Kimi zaman özenip bezendiğim, duygularımı yansıttığım, tüm kişilerin görmelerini, okuyup empati yapmalarını istediğim yazılarım oluyor. Cümle okuyucunun beğenisine sunuyorum. Okuyan, beğenen sayısı yok hükmünde kalıyor. Bazen, sıradan yazılmış bir yazıyı, yüzlerce kişi beğeniveriyor.
Oysa, görecek bir göz, duyacak bir kulak, anlayacak bilinç ve de marifete iltifatı kim istemez ki?
Bir türkümüzde üç kız, yoldan geçen yolcuya hangilerinin daha güzel olduğunu sorarlar:
Benim adım benli Ayşe
Benlerim var köşe köşe
Yolcu dayı binler yaşa
Şu mu güzel bu mu güzel ben mi güzel
Benim adım benli Fatma
Gaşlarım var galem çatma
Yolcu dayı hile katma
Şu mu güzel bu mu güzel ben mi güzel
Benim adım benli Döndü
Gaşlarıma galem gondu
Yolcu dayı hemen şimdi
Şu mu güzel bu mu güzel ben mi güzel
Yolcu dayı bir tercih yapmakta zorlanır veya hiçbirini kırmak istemez, “Üçünüzü bir severim,” der.

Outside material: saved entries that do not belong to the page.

(** * The chat relay of [main.go]: connection registry, pending queues,
      delivery and the session handler

    The Go program keeps two process-wide maps, [connections] and
    [messageQueues], and serves every websocket client from
    [handleWebSocket], which calls [sendMessage] for queued and for freshly
    received messages.  This file embeds those functions as state-passing
    functions over a [World] (the two maps plus the trace of calls made to
    the outside), and settles the properties stated about them.

    What the program calls but does not define (encoding/json's field
    matching and [time.Time] text codec, the websocket write, the Mongo
    insert) is the interface [Outside].  Logging and the Prometheus counter
    do not influence control flow and are left out. *)

From stdpp Require Import gmap strings list fin_maps options.

Local Open Scope string_scope.
Local Open Scope list_scope.

(** ** Data model *)

(** [time.Time] is kept as an integer offset from the zero value
    [time.Time{}]; only the zero value and the text codec matter here. *)
Definition Time := Z.
Definition zeroTime : Time := 0%Z.

(** [type Message struct] (main.go, lines 19-24). *)
Record Message := mkMessage {
  Sender : string;
  Receiver : string;
  Content : string;
  Time_ : Time
}.

Global Instance Message_eq_dec : EqDecision Message.
Proof. solve_decision. Defined.

(** The zero value of [Message], what [var message Message] declares. *)
Definition zeroMessage : Message := mkMessage "" "" "" zeroTime.
(** * Session negotiation and chunked transfer of the P2P file-transfer page

    A shallow embedding of the React component [HomePage] (app/page.js):
    token validation, the signaling handler with its ICE candidate queue,
    the data-channel receiver ([onmessage] / [storeChunk]), the sender loop
    ([sendFiles] / [sendFile]) with its flow control, and the status model
    ([joinSession], [resetState], the relay [disconnect] handler and the
    waiting watchdog).

    Conventions of the embedding.
    - The component's [useState] cells and [useRef] cells are the fields of
      one record, [Comp]; every handler is a function [Comp -> Comp].
    - A state variable read inside a handler is a [const] of the render in
      which the handler was created: it is read from a snapshot [Render],
      never from the live record.  [setX v] writes the live record.
    - Browser objects (socket, peer connection, data channel) are records
      held in the refs; what they do on the wire is kept in logs
      ([emitted], [sentFrames], [iceApplied], [downloads]).
    - An [await] is a point where other tasks run; the sender is therefore a
      small machine whose steps are interleaved with channel events. *)

From Stdlib Require Import List String Ascii Arith ZArith Lia Bool.
Import ListNotations.

Local Open Scope string_scope.
Local Open Scope nat_scope.
Local Open Scope list_scope.

(* ================================================================== *)
(** * Part I. The embedding                                            *)
(* ================================================================== *)

(** ** Constants *)

(** [const CHUNK_SIZE = 64 * 1024] *)
Definition CHUNK_SIZE : nat := 64 * 1024.

Arguments CHUNK_SIZE : simpl never.

(** [5 * 60 * 1000], the delay of the waiting watchdog, in milliseconds. *)
Definition WAITING_TIMEOUT_MS : nat := 5 * 60 * 1000.

(** ** JavaScript values and strings *)

(** The values [isValidToken] may be handed; only the string case carries
    data the function looks at. *)
Inductive JSValue : Type :=
| JSUndefined
| JSNull
| JSBool (b : bool)
| JSNumber (n : Z)
| JSString (s : string)
| JSObject.

(** [typeof v === "string"] *)
Definition typeof_is_string (v : JSValue) : bool :=
  match v with
  | JSString _ => true
  | _ => false
  end.

Definition in_range (lo hi : nat) (c : ascii) : bool :=
  (lo <=? nat_of_ascii c) && (nat_of_ascii c <=? hi).

(** The character class [[A-Fa-f0-9]]. *)
Definition isHexDigit (c : ascii) : bool :=
  in_range 65 70 c || in_range 97 102 c || in_range 48 57 c.

Fixpoint all_chars (p : ascii -> bool) (s : string) : bool :=
  match s with
  | EmptyString => true
  | String c r => p c && all_chars p r
  end.

(** [/^[A-Fa-f0-9]+$/.test(s)]: one or more characters, all in the class
    (without the [m] flag [$] matches at the very end only). *)
Definition test_hex_plus (s : string) : bool :=
  match s with
  | EmptyString => false
  | String _ _ => all_chars isHexDigit s
  end.

(** [function isValidToken(token)] *)
Definition isValidToken (token : JSValue) : bool :=
  match token with
  | JSString s =>
      if negb (String.length s =? 16) then false
      else test_hex_plus s
  | _ => false
  end.

(** White space and line terminators removed by [String.prototype.trim],
    among the code units a [string] can hold. *)
Definition isWhiteSpace (c : ascii) : bool :=
  in_range 9 13 c || (nat_of_ascii c =? 32) || (nat_of_ascii c =? 160).

Fixpoint dropWhile {A : Type} (p : A -> bool) (l : list A) : list A :=
  match l with
  | [] => []
  | x :: r => if p x then dropWhile p r else l
  end.

(** [s.trim()] *)
Definition trim (s : string) : string :=
  string_of_list_ascii
    (rev (dropWhile isWhiteSpace
            (rev (dropWhile isWhiteSpace (list_ascii_of_string s))))).

(** ** The data model *)

(** [status]: idle | waiting | connected | transferring | completed | error *)
Inductive Status : Type :=
| Idle | Waiting | Connected | Transferring | Completed | Error.

Definition Status_eqb (a b : Status) : bool :=
  match a, b with
  | Idle, Idle | Waiting, Waiting | Connected, Connected
  | Transferring, Transferring | Completed, Completed | Error, Error => true
  | _, _ => false
  end.

Inductive Role : Type := Host | Guest.

(** [lastAction]: 'idle' | 'create' | 'join' *)
Inductive Action : Type := ActIdle | ActCreate | ActJoin.

(** The [type] of a signal message; [OtherType] is any other string. *)
Inductive SignalType : Type := Offer | Answer | Ice | OtherType.

(** What the component emits on the relay socket. *)
Inductive SocketMsg : Type :=
| MsgRegister (token : string)
| MsgSignal (token : option string) (kind : SignalType) (data : string)
| MsgSessionCancel (token : string)
| MsgSessionComplete (token : option string).

(** A browser [File]: [size] is the length of its content. *)
Record File : Type := mkFile {
  f_name : string;
  f_type : string;
  f_content : list Byte.byte
}.

Definition f_size (f : File) : nat := List.length (f_content f).

(** The object a text frame parses to, as far as the receiver reads it.
    An absent or falsy [type], [name] or [mime] is the empty string; an
    absent or [null] [size] is [None]. *)
Record FileMeta : Type := mkMeta {
  m_type : string;
  m_name : string;
  m_size : option Z;
  m_mime : string;
  m_chunkSize : Z
}.

(** The text of a frame, by what [JSON.parse] makes of it. *)
Inductive JSONText : Type :=
| Malformed
| Falsy
| Obj (o : FileMeta).

Inductive Frame : Type :=
| TextFrame (t : JSONText)
| BinaryFrame (bytes : list Byte.byte).

(** A file handed to the user by the programmatic click on an anchor. *)
Record Download : Type := mkDownload {
  d_name : string;
  d_mime : string;
  d_bytes : list Byte.byte
}.

(** A JS number of the shape [(numer / denom) * 100]. *)
Record Progress : Type := mkProgress {
  numer : Z;
  denom : Z
}.

Definition progress0 : Progress := mkProgress 0 1.

Inductive ChannelState : Type := ChConnecting | ChOpen | ChClosing | ChClosed.

Definition ChannelState_is_open (s : ChannelState) : bool :=
  match s with
  | ChOpen => true
  | _ => false
  end.

(** An [RTCDataChannel]: [sentFrames] is the log of [dc.send] calls. *)
Record DataChannel : Type := mkDC {
  readyState : ChannelState;
  bufferedAmount : nat;
  bufferedAmountLowThreshold : nat;
  sentFrames : list Frame
}.

(** An [RTCPeerConnection]: [iceApplied] is the log of [addIceCandidate]
    calls, in call order (a rejected candidate is swallowed by the
    handler's inner [try], so the log is all the component can observe). *)
Record PeerConnection : Type := mkPC {
  remoteDescription : option string;
  localDescription : option string;
  iceApplied : list string;
  ondatachannel : bool
}.

(** The state variables a closure created during a render can read. *)
Record Render : Type := mkRender {
  r_status : Status;
  r_sessionToken : string;
  r_selectedFiles : list File;
  r_currentFileIndex : nat
}.

(** The relay socket.  [wired] holds the closure of the listeners that
    [wireSocketEvents] attached ([None] after [removeAllListeners]);
    [connectCalls] counts the connection attempts the component started
    ([io(...)] with [autoConnect], or [connect()]). *)
Record Socket : Type := mkSocket {
  connected : bool;
  connectCalls : nat;
  emitted : list SocketMsg;
  wired : option Render
}.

Benzer bir durum, Aşık Ruhsati’nin başına gelmiş. Üç kızın birini seçmek zorunda kalmış:
“Yârin bağçesinde üç gül açılmış
Ak gül kırmızı gül ille sarı gül.
Üçü birbirinden fazla saçılmış
Ak gül kırmızı gül ille sarı gül.
Biri kirpiğini süzüp geliyor
Biri yüreğimi ezip geliyor
Birisi zülfünü düzüp geliyor
Ak gül kırmızı gül ille sarı gül.
Birinin kaşları benzer hilâle
Birinin dudağı dönmüş zülâle
Birisi açılmış kırmızı lâle
Ak gül kırmızı gül ille sarı gül.
….”
Ama Cahit Külebi’nin sevdiğim bir şiiri var ki, onu bir azatlık ödülü olarak size sunacağım:
“Eğer kuvvetim yetse benim
Rıhtıma koşarım yalnayak.
Halatlarını bütün gemilerin
Bıçağımla keserim.
Gemiler açılır salınarak,
Ben de artlarından bakarak
Gülerim,
Bütün kuvvetimle bağırarak,
Azat olun gemilerim, azat olun gemilerim!
Eğer kuvvetim yetse benim
Kentin bütün çocuklarını alırım evlerinden
Hepsine kiraz çiçeklerinden
Bir çift kanat takarım.
Çocuklar havalanır uçarak
Ben de artlarından bakarak
Gülerim,
Bütün kuvvetimle bağırarak
Azat olun bebeklerim, azat olun bebeklerim!
Sonra da kendi kendime
Artık işin kalmadı derim,
Çeker arabamı giderim.”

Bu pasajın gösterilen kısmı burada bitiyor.